[[ DATA EXTRACTS open ]]
(** * Orchestration core of the security-agent console (frontend/src/App.tsx)

    The component [App] keeps six pieces of React state and five asynchronous
    operations that talk to the backend through axios.  This development
    embeds

    - the values that travel over the wire and sit in the state
      (TypeScript interfaces are erased at run time, so they are plain
      JavaScript values),
    - the asynchronous functions, written in a small task language with
      [Do], [Await], [Fork], [Throw] and try/catch/finally,
    - the event loop that runs click handlers and resumes suspended
      functions when a response arrives,
    - the render functions, as functions from the state to the element
      tree they return,

    and then states and proves the properties of the orchestration core
    and of the views. *)

From Stdlib Require Import List String ZArith Bool PeanoNat.
Import ListNotations.
Local Open Scope string_scope.
Local Open Scope list_scope.

Set Implicit Arguments.

(* ================================================================== *)
(** ** JavaScript values *)
(* ================================================================== *)

Module JS.

(** A value as [JSON.parse] (axios' default response transform) yields it,
    plus [undefined], which property reads produce.  Numbers are kept as
    integers: the program never computes with a number, it only tests one
    for truthiness or prints it. *)
#[warnings="-register-all"]
Inductive value : Type :=
| VUndefined
| VNull
| VBool (b : bool)
| VNum (n : Z)
| VStr (s : string)
| VArr (items : list value)
| VObj (fields : list (string * value)).

(** JavaScript truthiness, as used by [a || b] and [if (a)]. *)
Definition truthy (v : value) : bool :=
  match v with
  | VUndefined | VNull => false
  | VBool b => b
  | VNum n => negb (Z.eqb n 0)
  | VStr s => negb (String.eqb s "")
  | VArr _ | VObj _ => true
  end.

(** [a || b] *)
Definition or_else (a b : value) : value := if truthy a then a else b.

(** Own property of an object literal; an absent key reads as
    [undefined]. *)
Fixpoint lookup (key : string) (fields : list (string * value)) : value :=
  match fields with
  | [] => VUndefined
  | (k, v) :: rest => if String.eqb k key then v else lookup key rest
  end.

(** The property read [v.key].  [None] is the [TypeError] that reading a
    property of [null] or [undefined] throws.  The program reads only the
    keys [techniques], [attack_plans], [safety_config], [results],
    [vulnerabilities_found], [test_summary], [risk_level] and [length];
    of these only [length] exists on arrays and strings. *)
Definition get (v : value) (key : string) : option value :=
  match v with
  | VUndefined | VNull => None
  | VObj fields => Some (lookup key fields)
  | VArr items =>
      Some (if String.eqb key "length"
            then VNum (Z.of_nat (List.length items)) else VUndefined)
  | VStr s =>
      Some (if String.eqb key "length"
            then VNum (Z.of_nat (String.length s)) else VUndefined)
  | VBool _ | VNum _ => Some VUndefined
  end.

(** Whether the object has an own property [key]. *)
Definition hasKey (key : string) (fields : list (string * value)) : bool :=
  existsb (fun field => String.eqb (fst field) key) fields.

(** Whether converting [v] to a string returns: in a template literal,
    in [join], in ['' + v] and in [new Date(v)].  No property of a
    parsed JSON value is a function, so an object can only be converted
    by [Object.prototype.toString]; an own property [toString] hides
    that method, and then the conversion throws a [TypeError].  An array
    is converted by joining its elements. *)
Fixpoint convertible (v : value) : bool :=
  match v with
  | VObj fields => negb (hasKey "toString" fields)
  | VArr items => forallb convertible items
  | _ => true
  end.

End JS.
Import JS.

(* ================================================================== *)
(** ** The state held by [App] and the effects of its code *)
(* ================================================================== *)

(** The six [useState] cells, with the initial values passed to
    [useState]. *)
Record State : Type := mkState {
  activeTab    : string;
  techniques   : value;
  attackPlans  : value;
  safetyConfig : value;
  loading      : bool;
  error        : option string
}.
[[ DATA EXTRACTS closed ]]
Say how many lines in the preceding material hold the word "Local"; nothing else belongs in the reply.

### RESPONSE TO THE TASK
2